起業家として苦しんだ。コンサルタントとして修羅場を見てきた。

組織や人材のコンサルティングを手がけるエッグフォワード徳谷智史・代表取締役社長は自身の体験からそう語ります。

会社に行けなくなった創業者もいれば、愛着のある本業を捨てた会社もある。徳谷氏はコンサルタントとして、苦しみの渦中にあるスタートアップと伴走してきました。

なぜスタートアップは苦しまなければいけないのか。徳谷氏はそんな課題意識から、VC(ベンチャーキャピタル)の「GOLDEN EGG(ゴールデンエッグ)」を立ち上げました。「コンサルだけ」でも「出資だけ」でもなく、その両方を兼ね備えることがスタートアップ支援には欠かせないといいます。

VCやファンドが多く立ち上がる時代。徳谷氏の課題意識と戦略は、「選ばれる投資家」を知るうえで役に立ちそうです。

徳谷 智史(エッグフォワード代表取締役社長)
2006年京都大学卒業後、大手戦略コンサルティング会社に入社。国内PJリーダーを経験後、アジアオフィスを立ち上げ代表に就任。
2012年、「いまだない価値を創り出し、人が本来持つ可能性を実現し合う世界を創る」べく、エッグフォワードを設立。総合商社、メガバンク、戦略コンサルなど、業界トップ企業から、複数のユニコーン企業を含む先進スタートアップまで1000社超の企業変革を手がけてきた。近年は、VC「GOLDEN EGG」を通じて、スタートアップへの出資支援に携わり、スタートアップ共創の開かれたエコシステム創りを目指す。

起業家として自分自身も苦しい時間を過ごした

「人が本来持つ可能性を実現しあう世界を創る」というミッションのもと、2012年にエッグフォワードを立ち上げました。私自身が「起業家」であることは、「投資家」としてスタートアップを支援するときの大きな原動力になっています。
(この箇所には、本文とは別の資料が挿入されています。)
(** * Landmark signal-processing core: a shallow embedding

    The detectors of [src/utils] (blink, sleep, fatigue, head tracking,
    eye gestures, finger counting and the gesture hold recognizer) are
    translated function by function.

    Numbers.  A JavaScript [number] that carries a measured quantity
    (a coordinate, an EAR, a threshold, a score) is an idealised real:
    finite and without rounding.  Frame counters, event counters and
    [Date.now()] timestamps (whole milliseconds) are integers.  The hand
    classifier only orders coordinates, so a hand landmark holds
    rationals and the classifier computes.

    Failure.  Reading a field of [landmarks[i]] when [i] is out of range
    raises a [TypeError]; a function that can do so returns an [option]
    and [None] is the raised error.  Every class method that can raise
    does so before it assigns to a field, except [HeadTracker.track],
    which returns the state it leaves behind on both paths.

    Clock.  A method that reads [Date.now()] takes the time as its first
    argument [now]. *)

From Stdlib Require Import Reals Lra Lia ZArith List Bool QArith.
From Stdlib Require String.
From Stdlib Require Import Qround.
From Stdlib Require Lqa.
Import ListNotations.

(** ** Array access and the error monad *)

Module JS.

(** [arr[i]] followed by a field read: [None] when [i] is out of range. *)
Definition at_ {A : Type} (arr : list A) (i : nat) : option A := nth_error arr i.

Definition bind {A B : Type} (m : option A) (k : A -> option B) : option B :=
  match m with
  | Some a => k a
  | None => None
  end.
(** [binade] is the exponent it is said to be. *)
Lemma binade_spec (x : Q) :
  (0 < x)%Q -> (2 ^ binade x <= x)%Q /\ (x < 2 ^ (binade x + 1))%Q.
Proof.
  intros Hx. unfold binade.
  destruct x as [n d]. cbn [Qnum Qden].
  assert (Hn : (0 < n)%Z).
  { unfold Qlt in Hx. simpl in Hx. lia. }
  destruct (Z.log2_spec n Hn) as [Hn1 Hn2].
  destruct (Z.log2_spec (Z.pos d) (Pos2Z.is_pos d)) as [Hd1 Hd2].
  set (a := Z.log2 n) in *. set (b := Z.log2 (Z.pos d)) in *.
  assert (Ha : (0 <= a)%Z) by apply Z.log2_nonneg.
  assert (Hb : (0 <= b)%Z) by apply Z.log2_nonneg.
  assert (Ex : ((n # d) * inject_Z (Z.pos d) == inject_Z n)%Q).
  { rewrite (Qmake_Qdiv n d). field. discriminate. }
  rewrite Zle_Qle in Hn1, Hd1. rewrite Zlt_Qlt in Hn2, Hd2.
  rewrite <- Z.add_1_r in Hn2, Hd2.
  rewrite two_power in Hn1, Hn2, Hd1, Hd2 by lia.
  set (N := inject_Z n) in *. set (D := inject_Z (Z.pos d)) in *.
  set (x := (n # d)%Q) in *.
  pose proof (two_power_pos b) as Pb.
  pose proof (two_power_pos (a - b)) as Pe.
  pose proof (two_power_pos (a - b - 1)) as Pe1.
  assert (E1 : (2 ^ (a + 1) == 2 ^ (a - b + 1) * 2 ^ b)%Q).
  { rewrite <- two_power_plus.
    now replace (a - b + 1 + b)%Z with (a + 1)%Z by lia. }
  assert (E2 : (2 ^ a == 2 ^ (a - b - 1) * 2 ^ (b + 1))%Q).
  { rewrite <- two_power_plus.
    now replace (a - b - 1 + (b + 1))%Z with a by lia. }
  destruct (Qle_bool (2 ^ (a - b)) x) eqn:T.
  - apply Qle_bool_iff in T. split; [exact T|].
    apply Qnot_le_lt. intros C.
    assert (C' : (2 ^ (a - b + 1) * 2 ^ b <= x * D)%Q).
    { apply Qle_trans with (x * 2 ^ b)%Q.
      - apply Qmult_le_compat_r; [exact C | lra].
      - rewrite !(Qmult_comm x). apply Qmult_le_compat_r; lra. }
    lra.
  - assert (T' : (x < 2 ^ (a - b))%Q).
    { apply Qnot_le_lt. intros C. apply Qle_bool_iff in C. congruence. }
    replace (a - b - 1 + 1)%Z with (a - b)%Z by lia.
    split; [|exact T'].
    apply Qnot_lt_le. intros C.
    assert (C' : (x * D < 2 ^ (a - b - 1) * 2 ^ (b + 1))%Q).
    { apply Qle_lt_trans with (x * 2 ^ (b + 1))%Q.
      - rewrite !(Qmult_comm x). apply Qmult_le_compat_r; lra.
      - apply Qmult_lt_compat_r; [apply two_power_pos | exact C]. }
    lra.
Qed.

Lemma scale_back (x : Q) (e : Z) :
  (x * 2 ^ (52 - e) * 2 ^ (e - 52) == x)%Q.
Proof.
  rewrite <- Qmult_assoc, <- two_power_plus.
  replace (52 - e + (e - 52))%Z with 0%Z by lia.
  change (2 ^ 0)%Q with 1%Q. ring.
Qed.

Lemma roundPositive_nonneg (x : Q) : (0 < x)%Q -> (0 <= roundPositive x)%Q.
Proof.
  intros Hx. unfold roundPositive. apply Qmult_le_0_compat.
  - change 0%Q with (inject_Z 0). rewrite <- Zle_Qle.
    apply roundHalfEven_nonneg. apply Qmult_le_0_compat; [lra|].
    apply Qlt_le_weak, two_power_pos.
  - apply Qlt_le_weak, two_power_pos.
Qed.

(** Rounding does not go past a whole number below 2^53, which is a
    double. *)
Lemma roundPositive_le (x : Q) (b : Z) :
  (0 < x)%Q -> (x <= inject_Z b)%Q -> (b < 2 ^ 53)%Z ->
  (roundPositive x <= inject_Z b)%Q.
Proof.
  intros Hx Hb Hlt. unfold roundPositive.
  destruct (binade_spec x Hx) as [He _]. set (e := binade x) in *.
  assert (Hb' : (inject_Z b < 2 ^ 53)%Q).
  { rewrite <- two_power by lia. now rewrite <- Zlt_Qlt. }
  assert (Hlt' : (e < 53)%Z).
  { apply (Qpower_lt_compat_l_inv 2); [|reflexivity].
    set (B := inject_Z b) in *. lra. }
  set (y := (x * 2 ^ (52 - e))%Q).
  assert (Hy : (y <= inject_Z (b * 2 ^ (52 - e)))%Q).
  { rewrite inject_Z_mult, two_power by lia. unfold y.
    apply Qmult_le_compat_r; [exact Hb|].
    apply Qlt_le_weak, two_power_pos. }
  apply roundHalfEven_le in Hy. rewrite Zle_Qle in Hy.
  apply Qle_trans with (inject_Z (b * 2 ^ (52 - e)) * 2 ^ (e - 52))%Q.
  - apply Qmult_le_compat_r; [exact Hy|].
    apply Qlt_le_weak, two_power_pos.
  - rewrite inject_Z_mult, two_power by lia. rewrite scale_back.
    apply Qle_refl.
Qed.

(** The relative error of a rounding is 2^-53 at most. *)
Lemma roundPositive_error (x : Q) :
  (0 < x)%Q ->
  (Qabs (roundPositive x - x) <= x * (1 # 9007199254740992))%Q.
Proof.
  intros Hx. unfold roundPositive.
  destruct (binade_spec x Hx) as [He _]. set (e := binade x) in *.
  set (y := (x * 2 ^ (52 - e))%Q).
  pose proof (roundHalfEven_near y) as Hn.
  set (m := inject_Z (roundHalfEven y)) in *.
  assert (Ex : (m * 2 ^ (e - 52) - x == (m - y) * 2 ^ (e - 52))%Q).
  { unfold y. rewrite <- (scale_back x e) at 1. ring. }
  rewrite Ex, Qabs_Qmult.
  rewrite (Qabs_pos (2 ^ (e - 52))) by apply Qlt_le_weak, two_power_pos.
  assert (Ep : (2 ^ (e - 52) == 2 ^ e * (1 # 4503599627370496))%Q).
  { unfold Z.sub. rewrite two_power_plus. reflexivity. }
  rewrite Ep.
  pose proof (two_power_pos e) as Pe.
  set (P := (2 ^ e)%Q) in *. set (A := Qabs (m - y)) in *.
  apply Qle_trans with ((1 # 2) * (P * (1 # 4503599627370496)))%Q.
  - apply Qmult_le_compat_r; [exact Hn | lra].
  - lra.
Qed.

Lemma round64_comp (x y : Q) : (x == y)%Q -> round64 x = round64 y.
Proof.
  intros E. unfold round64. now rewrite (Qred_complete x y E).
Qed.

Lemma round64_zero (x : Q) : (x == 0)%Q -> round64 x = 0%Q.
Proof.
  intros E. now rewrite (round64_comp x 0 E).
Qed.

Lemma round64_positive (x : Q) :
  (0 < x)%Q -> round64 x = roundPositive (Qred x).
Proof.
  intros Hx. unfold round64. cbv zeta.
  rewrite <- (Qred_correct x) in Hx.
  destruct (Qcompare_spec 0 (Qred x)) as [C | C | C];
    [lra | reflexivity | lra].
Qed.

Lemma round64_nonneg (x : Q) : (0 <= x)%Q -> (0 <= round64 x)%Q.
Proof.
  intros Hx. destruct (Qlt_le_dec 0 x) as [P | P].
  - rewrite (round64_positive x P). apply roundPositive_nonneg.
    now rewrite Qred_correct.
  - rewrite round64_zero; [apply Qle_refl | lra].
Qed.

Lemma round64_le (x : Q) (b : Z) :
  (0 <= x)%Q -> (x <= inject_Z b)%Q -> (b < 2 ^ 53)%Z ->
  (round64 x <= inject_Z b)%Q.
Proof.
  intros Hx Hb Hlt. destruct (Qlt_le_dec 0 x) as [P | P].
  - rewrite (round64_positive x P). apply roundPositive_le; trivial;
      now rewrite Qred_correct.
  - rewrite round64_zero; [|lra]. set (B := inject_Z b) in *. lra.
Qed.

Lemma round64_error (x : Q) :
  (0 <= x)%Q -> (Qabs (round64 x - x) <= x * (1 # 9007199254740992))%Q.
Proof.
  intros Hx. destruct (Qlt_le_dec 0 x) as [P | P].
  - rewrite (round64_positive x P).
    rewrite <- (Qred_correct x) at 2 3. apply roundPositive_error.
    now rewrite Qred_correct.
  - rewrite round64_zero; [|lra].
    assert (E : (x == 0)%Q) by lra. rewrite E. discriminate.
Qed.

(** The model of the numbers gives what the doubles of the kernel give,
    for every number of completed tasks out of up to 64 tasks and for some
    larger counts. *)
Example percentage_agrees_with_binary64 :
  forallb (fun p => agreesWithBinary64 (fst p) (snd p))
    (countPairs 64 ++ largeCounts)%list
  = true.
Proof.
  vm_compute. reflexivity.
Qed.

(** *** The statistics *)

(** The percentage of [c] out of [n], for [c <= n] and [n] positive: it is
    between 0 and 100, within a relative error of 2^-51 of [100 * c / n],
    and 0 or 100 when [c] is 0 or [n]. *)
Lemma percentage_bounds (c n : nat) :
  c <= n -> 0 < n ->
  (0 <= percentage c n)%Q /\ (percentage c n <= 100)%Q
  /\ (Qabs (percentage c n
            - 100 * inject_Z (Z.of_nat c) / inject_Z (Z.of_nat n))
      <= 100 * inject_Z (Z.of_nat c) / inject_Z (Z.of_nat n)
         * (1 # 2251799813685248))%Q
  /\ (c = 0 -> percentage c n = 0%Q)
  /\ (c = n -> (percentage c n == 100)%Q).
Proof.
  intros Hc Hn. unfold percentage, numMul, numDiv.
  assert (HN : (0 < inject_Z (Z.of_nat n))%Q).
  { change 0%Q with (inject_Z 0). rewrite <- Zlt_Qlt. lia. }
  assert (HC : (0 <= inject_Z (Z.of_nat c))%Q).
  { change 0%Q with (inject_Z 0). rewrite <- Zle_Qle. lia. }
  assert (HCN : (inject_Z (Z.of_nat c) <= inject_Z (Z.of_nat n))%Q).
  { rewrite <- Zle_Qle. lia. }
  set (C := inject_Z (Z.of_nat c)) in *.
  set (N := inject_Z (Z.of_nat n)) in *.
  assert (Hq0 : (0 <= C / N)%Q).
  { apply Qle_shift_div_l; [exact HN | lra]. }
  assert (Hq1 : (C / N <= 1)%Q).
  { apply Qle_shift_div_r; [exact HN | lra]. }
  set (q := (C / N)%Q) in *.
  pose proof (round64_nonneg q Hq0) as A0.
  pose proof (round64_le q 1 Hq0 Hq1 eq_refl) as A1.
  pose proof (round64_error q Hq0) as A2.
  change (inject_Z 1) with 1%Q in A1.
  set (q1 := round64 q) in *.
  assert (B0 : (0 <= q1 * 100)%Q) by lra.
  assert (B1 : (q1 * 100 <= inject_Z 100)%Q).
  { change (inject_Z 100) with 100%Q. lra. }
  pose proof (round64_nonneg _ B0) as P0.
  pose proof (round64_le _ 100 B0 B1 eq_refl) as P1.
  pose proof (round64_error _ B0) as P2.
  change (inject_Z 100) with 100%Q in P1.
  set (p := round64 (q1 * 100)) in *.
  assert (Eq : (100 * C / N == 100 * q)%Q).
  { unfold q. field. lra. }
  split; [exact P0|]. split; [exact P1|]. split; [|split].
  - rewrite Eq. apply Qabs_Qle_condition.
    apply Qabs_Qle_condition in A2, P2. lra.
  - intros E. unfold p, q1.
    assert (E1 : (q == 0)%Q).
    { unfold q, C. rewrite E. field. lra. }
    rewrite (round64_comp _ _ E1). reflexivity.
  - intros E. unfold p, q1.
    assert (E1 : (q == 1)%Q).
    { unfold q, C, N. rewrite E. field. fold N. lra. }
    rewrite (round64_comp _ _ E1).
    assert (E2 : (round64 1 * 100 == 100)%Q) by (vm_compute; reflexivity).
    rewrite (round64_comp _ _ E2). vm_compute. reflexivity.
Qed.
多くの起業家と同じように、私も語り尽くせないほどの苦しさを経験しています。

志を持って立ち上げた事業は、軌道に乗るまでに何年もの時間を要しました。調達や資金繰りが思うようにいかず胃を痛くした日々もありました。組織拡大をうまく進められなかった結果、創業初期のメンバーと後から参画してくれたメンバーの間に溝を作ってしまったこともありました。苦しい瞬間は、挙げれば数限りありません。

私はコンサルタントとして起業家たちの修羅場も見てきました。

エッグフォワードの祖業は組織や人材のコンサルティングです。創業から十数年で、サイバーエージェントユーザベースラクスルといったメガベンチャーなどおよそ1,000社を支援してきました。
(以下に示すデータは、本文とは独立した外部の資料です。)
Lemma replace_nbsp_fixed s : Forall (fun c => c <> 160%N) s -> replace_nbsp s = s.
Proof.
unfold replace_nbsp. induction 1 as [|c s Hc _ IH]; simpl; [reflexivity|].
apply N.eqb_neq in Hc. now rewrite Hc, IH.
Qed.

Lemma clean_text_strip text : clean_text text = strip (replace_nbsp text).
Proof. unfold clean_text. now destruct text. Qed.

(** X1.  [clean_text] leaves no non-breaking space in its result and no
    white space at either end of it, and cleaning a cleaned text changes
    nothing. *)
Theorem clean_text_normalizes :
  forall text,
  Forall (fun c => c <> 160%N) (clean_text text) /\
  (forall c r, clean_text text = c :: r -> isspace c = false) /\
  (forall r c, clean_text text = r ++ [c] -> isspace c = false) /\
  clean_text (clean_text text) = clean_text text.
Proof.
intros text. rewrite !clean_text_strip.
assert (H : Forall (fun c => c <> 160%N) (strip (replace_nbsp text)))
  by (apply strip_keeps, replace_nbsp_none).
split; [exact H|]. split; [apply strip_ends|]. split; [apply strip_ends|].
rewrite (@replace_nbsp_fixed _ H). apply strip_idempotent.
Qed.

(** *** The dictionaries of the record *)

Lemma set_keeps_nodup V (d : Dict.dict V) k v :
  NoDup (Dict.keys d) -> NoDup (Dict.keys (Dict.set d k v)).
Proof.
intros H. rewrite keys_set. unfold Dict.mem.
destruct (Dict.get d k) eqn:E; [exact H|].
apply get_None_not_key in E.
apply NoDup_app; [exact H|repeat constructor; intros []|].
intros x Hx [<-|[]]. now apply E.
Qed.

Lemma fold_keeps_nodup V A (f : Dict.dict V -> A -> Dict.dict V) l :
  (forall d a, NoDup (Dict.keys d) -> NoDup (Dict.keys (f d a))) ->
  forall d, NoDup (Dict.keys d) -> NoDup (Dict.keys (fold_left f l d)).
Proof.
intros Hf. induction l as [|a l IH]; intros d Hd; simpl; [exact Hd|].
apply IH. now apply Hf.
Qed.

Lemma zip_row_nodup_keys headers cols : NoDup (Dict.keys (zip_row headers cols)).
Proof.
unfold zip_row, Dict.of_pairs. apply fold_keeps_nodup; [|constructor].
intros d kv. apply set_keeps_nodup.
Qed.

Lemma spec_rows_nodup headers rows :
  Forall (fun r => NoDup (Dict.keys r)) (spec_rows headers rows).
Proof.
unfold spec_rows. apply Forall_forall. intros r Hr.
apply in_map_iff in Hr as (cols & <- & _). apply zip_row_nodup_keys.
Qed.

Lemma single_label_nodup sp phrase cd :
  NoDup (Dict.keys cd) -> NoDup (Dict.keys (single_label sp phrase cd)).
Proof.
intros H. unfold single_label.
destruct (label_row sp phrase); [|exact H].
destruct (contains _ _); [|exact H].
destruct (after_first_colon _); [|exact H].
now apply set_keeps_nodup.
Qed.

Lemma paired_label_nodup sp l1 l2 fb cd :
  NoDup (Dict.keys cd) -> NoDup (Dict.keys (paired_label sp l1 l2 fb cd)).
Proof.
intros H. unfold paired_label.
destruct (label_row sp l1); [|exact H].
destruct (Regex.search _ _); repeat apply set_keeps_nodup; exact H.
Qed.

Lemma kv_spans_nodup container : NoDup (Dict.keys (kv_spans container)).
Proof.
unfold kv_spans. apply fold_keeps_nodup; [|constructor].
intros d k Hd. unfold kv_entry.
destruct (find_next_sibling k (str "label")); [|exact Hd].
now apply set_keeps_nodup.
Qed.

(** A value of the record whose dictionaries all have distinct keys. *)
Definition distinct_keys (c : content) : Prop :=
match c with
| CDict d => NoDup (Dict.keys d)
| CList rows => Forall (fun r => NoDup (Dict.keys r)) rows
| CStr _ => True
end.

Lemma case_details_nodup sp : NoDup (Dict.keys (case_details sp)).
Proof.
unfold case_details.
apply single_label_nodup, paired_label_nodup, paired_label_nodup,
  single_label_nodup. constructor.
Qed.

Lemma case_status_nodup sp : NoDup (Dict.keys (case_status sp)).
Proof.
unfold case_status. destruct (find sp _ _); [|constructor].
apply fold_keeps_nodup; [|constructor].
intros d lbl Hd. unfold status_entry.
destruct (find_all lbl (str "strong") any_tag) as [|s0 [|s1 r]]; try exact Hd.
now apply set_keeps_nodup.
Qed.

Lemma cat_data_nodup sp : NoDup (Dict.keys (cat_data sp)).
Proof.
unfold cat_data.
destruct (find sp _ _); [|constructor].
destruct (find_parent _ _ _); [|constructor].
destruct (find_next_sibling _ _); [|constructor].
apply fold_keeps_nodup; [|constructor].
intros d tr Hd. unfold cat_entry.
destruct (cells [] (str "td") tr) as [|c0 [|c1 r]]; try exact Hd.
now apply set_keeps_nodup.
Qed.

Lemma fir_data_nodup sp : Forall (fun r => NoDup (Dict.keys r)) (fir_data sp).
Proof.
unfold fir_data. destruct (find sp (str "table") _).
- match goal with
  | |- context [match ?hs with [] => [] | _ :: _ => _ end] => destruct hs
  end; [constructor|].
  rewrite table_rows_spec. apply spec_rows_nodup.
- destruct (find sp (str "span") _) as [fir_span|]; [|constructor].
  pose proof (kv_spans_nodup fir_span) as H.
  destruct (kv_spans fir_span); [constructor|].
  constructor; [exact H|constructor].
Qed.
私たちの支援領域は多岐にわたります。経営者との1on1(一対一の話し合い)や経営陣のコーチングに始まり、経営会議で夜な夜な議論をすることもしばしば。事業の転換や組織の制度設計、ミドル層の育成、時には起業家のプレゼン練習にも付き合います。

どの起業家も大変な思いをして経営しています。組織が崩壊しかける、事業の転換を余儀なくされる、資金調達に悩む−−。ぶつかるのは人生でこれまで経験したことのないような苦難です。

創業者が会社に行けず…コンサルタントとして見た修羅場

著名なスタートアップであるA社は、組織崩壊の壁にぶつかりました。

発端は経営陣の仲間割れでした。トップの信頼関係が崩れると組織はたちまち崩壊するもの。社内からは不満が噴出し始めました。この状況に、株主であるVCからも厳しい声が上がります。新たな調達もうまくいかず、創業者にとってはまさに四面楚歌。エッグフォワードが支援に入ったときには、創業メンバーの一人は心の不調を訴えて会社に行くこともできなくなっていました。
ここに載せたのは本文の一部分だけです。